Il appartient aux trésoriers d’entreprise, à travers le choix de leur solution de gestion de trésorerie et de la mise en place de procédures adaptées, de les connaître et de les mettre en œuvre à leur niveau.
Sécurité des paiements : l’authentification certaine
L’authentification certaine des protagonistes impliqués dans l’échange de valeurs est la première couche de sécurité.
- Le destinataire, de manière à disposer des moyens de s’assurer que le règlement est transmis à la bonne personne et que cette personne est autorisée à le recevoir.

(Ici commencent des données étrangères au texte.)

Lemma service_inv_step op s : service_inv s → service_inv (notification_step s op).
Proof.
  intros H. assert (∀ u l, map_get u (notifications s) = Some l → Forall (entry_ok u) l) as Hbox.
  { intros u l E. destruct H as [H _]. specialize (H u). unfold inbox in H. by rewrite E in H. }
  destruct op as [now rnd u t ti co|now u nid|now u|u nid|u p]; cbn [notification_step].
  - unfold sendNotification. cbn [fst]. apply (service_inv_inbox u _ s H). apply Forall_app. split; [apply H|].
    repeat constructor; cbn; [done|by intros [? ?]].
  - unfold markAsRead. destruct (map_get u (notifications s)) as [l|] eqn:E; [|done]. destruct (has_id nid l); [|done].
    apply (service_inv_inbox u _ s H), update_first_ok. by apply Hbox.
  - unfold markAllAsRead. destruct (map_get u (notifications s)) as [l|] eqn:E; [|done].
    apply (service_inv_inbox u _ s H). apply Forall_fmap. eapply Forall_impl; [by apply Hbox|]. intros n Hn. cbn.
    destruct (unread n); [by apply mark_ok|done].
  - unfold deleteNotification. destruct (map_get u (notifications s)) as [l|] eqn:E; [|done]. destruct (has_id nid l); [|done].
    apply (service_inv_inbox u _ s H), remove_first_ok. by apply Hbox.
  - destruct H as [H1 H2]. split; [exact H1|]. intros u' p'. cbn. rewrite map_get_set.
    case_bool_decide as E; [|apply H2]. intros [= <-]. by subst.
Qed.

Lemma service_inv_run ops : service_inv (notification_run ops).
Proof.
  unfold notification_run. assert (service_inv new_service) as H0 by (split; [intros u; constructor|done]).
  revert H0. generalize new_service. induction ops as [|op ops IH]; intros s H0; [done|]. cbn [foldl]. by apply IH, service_inv_step.
Qed.

(** The types a user has switched off are not looked at: what is sent does not
    depend on them. *)
Lemma types_ignored prefs types userId nid :
  deliveries (mkPreferences (p_userId prefs) (inAppNotifications prefs) (emailNotifications prefs) (pushNotifications prefs) types) userId nid =
  deliveries prefs userId nid.
Proof. done. Qed.

(** After any calls: the inbox of a user holds only notifications for this
    user, read exactly when they have a time of reading; a new notification is
    unread, the last of the inbox, and sent through the channels the user's
    preferences name, and only the user it is for sees a difference. *)
Theorem send_appends ops now random userId type ti co :
  let s := notification_run ops in
  let '(s', n) := sendNotification now random userId type ti co s in
  Forall (entry_ok userId) (inbox userId s') ∧ inbox userId s' = inbox userId s ++ [n] ∧
  getUnreadCount userId s' = getUnreadCount userId s + 1 ∧
  sent s' = sent s ++ deliveries (getPreferences userId s) userId (n_id n) ∧ ∀ u, u ≠ userId → inbox u s' = inbox u s.
Proof.
  cbv zeta. set (s := notification_run ops).
  pose proof (service_inv_step (OpSend now random userId type ti co) s (service_inv_run ops)) as [Hinv _].
  unfold sendNotification in *. cbn [notification_step fst] in Hinv. unfold sendNotification in Hinv. cbn [fst] in Hinv.
  set (n := mkNotification _ _ _ _ _ _ _ _) in *.
  assert (∀ u ds, inbox u (deliver ds (set_inbox userId (inbox userId s ++ [n]) s)) = if bool_decide (u = userId) then inbox userId s ++ [n] else inbox u s) as Hin
    by (intros u ds; apply inbox_set).
  split_and!; [apply Hinv | by rewrite Hin, bool_decide_true | | done | intros u Hu; by rewrite Hin, bool_decide_false].
  unfold getUnreadCount. rewrite Hin, bool_decide_true, List.filter_app, length_app by done. cbn. lia.
Qed.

- Le commanditaire de l’opération, de manière à pouvoir vérifier qu’il dispose du niveau de délégation requis et qu’il est bien celui qu’il prétend être.

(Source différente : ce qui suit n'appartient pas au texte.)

Lemma suggest_from needle entity docs acc :
  (length acc < 10)%nat →
  suggest needle entity docs acc = take 10 (acc ++ dedupe_from acc (d_title <$> List.filter (suggested needle entity) docs)).
Proof.
  revert acc. induction docs as [|d docs IH]; intros acc Hacc; cbn [suggest List.filter]; cbv zeta.
  { rewrite fmap_nil. cbn [dedupe_from]. rewrite app_nil_r, take_ge by lia. done. }
  unfold suggested at 1.
  replace (match entity with Some e => bool_decide (d_entity d ≠ e) | None => false end)
    with (negb (match entity with Some e => bool_decide (d_entity d = e) | None => true end))
    by (destruct entity; [symmetry; apply bool_decide_not|done]).
  destruct (match entity with Some e => bool_decide (d_entity d = e) | None => true end); cbn [negb andb]; [|by apply IH].
  destruct (String.prefix needle (lowercase (d_title d))); cbn [andb]; [|by apply IH].
  rewrite fmap_cons. cbn [dedupe_from]. destruct (bool_decide_reflect (d_title d ∈ acc)) as [Hin|Hin]; cbn [negb].
  { rewrite decide_True by done. by apply IH. }
  rewrite decide_False by done. rewrite (app_assoc acc [d_title d] (dedupe_from _ _) : acc ++ d_title d :: _ = _).
  assert (length (acc ++ [d_title d]) = length acc + 1)%nat as Hl by apply length_app. rewrite Hl. destruct (bool_decide_reflect (10 ≤ length acc + 1)%nat) as [Hfull|Hroom].
  - rewrite take_app_le, take_ge by lia. done.
  - by rewrite IH by lia.
Qed.

(** Suggestions are the first ten distinct titles that start with the prefix,
    up to case, of the documents of the entity, in the order of the store. *)
Theorem autocomplete_spec o prefix entity (s : SearchService Store) :
  let _ := in_memory o in
  autocomplete prefix entity s =
  (s, Ok (mkAutocomplete (take 10 (dedupe (d_title <$> List.filter (suggested (lowercase prefix) entity) (map_values (backend s))))) prefix)).
Proof.
  cbv zeta. unfold autocomplete, on_backend. cbn [be_autocomplete in_memory]. unfold mem_autocomplete, gets.
  rewrite suggest_from by (cbn; lia). by destruct s.
Qed.

(** ** The log of queries

    Against the interface: whatever the backend, the log holds the last 500
    searches that were answered, and the analytics are those of the log. *)

Section log.
Context {B : Type} `{SearchBackend B}.

(** Searches one after the other, and the entries of those that return. *)
Fixpoint searches (calls : list ((Z * Z) * SearchOptions)) (s : SearchService B) : SearchService B * list LogEntry :=
  match calls with
  | [] => (s, [])
  | (t, opts) :: calls' =>
      match search t opts s with
      | (s', Ok r) => let '(s'', es) := searches calls' s' in (s'', mkLogEntry (o_query opts) (total r) t.2 :: es)
      | (s', Throw _) => searches calls' s'
      end
  end.

Lemma logQuery_last e (s : SearchService B) :
  (length (queryLog s) ≤ 500)%nat → queryLog (logQuery e s) = js_slice_last 500 (queryLog s ++ [e]).
Proof.
  intros Hlen. rewrite <- (js_slice_last_push 500) by lia. unfold logQuery, MAX_LOG. cbn [queryLog].
  replace (Z.to_nat (Z.of_nat (length (queryLog s ++ [e])) - 500)) with (length (queryLog s ++ [e]) - 500)%nat by lia. done.
Qed.

Lemma search_log t opts (s : SearchService B) :
  (length (queryLog s) ≤ 500)%nat →
  match search t opts s with
  | (s', Ok r) => queryLog s' = js_slice_last 500 (queryLog s ++ [mkLogEntry (o_query opts) (total r) t.2])
  | (s', Throw _) => queryLog s' = queryLog s
  end.
Proof.
  intros Hlen. unfold search, on_backend. cbv [mbind M_bind modify].
  destruct (be_search t opts (backend s)) as [b [r|e]]; [|done]. exact (logQuery_last _ (mkSearchService b (queryLog s)) Hlen).
Qed.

En dehors des procédures propres aux organisations et aux technologies, deux dispositifs sont à la disposition de l’écosystème pour sécuriser les deux extrémités de la chaîne de paiement :
- Know Your Customer pour mieux sécuriser l’authentification du destinataire.
KYC désigne l’obligation faite aux établissements financiers de s’assurer des coordonnées des acteurs impliqués dans les transactions. Le principe est de mutualiser entre tous les acteurs des listes négatives (personnes politiquement exposées, listes noires de personnes interdites…) et des bases de données sécurisées pour stocker et actualiser en un point unique les éléments d’identité des personnes. - La signature Cloud pour mieux sécuriser l’authentification du donneur d’ordre.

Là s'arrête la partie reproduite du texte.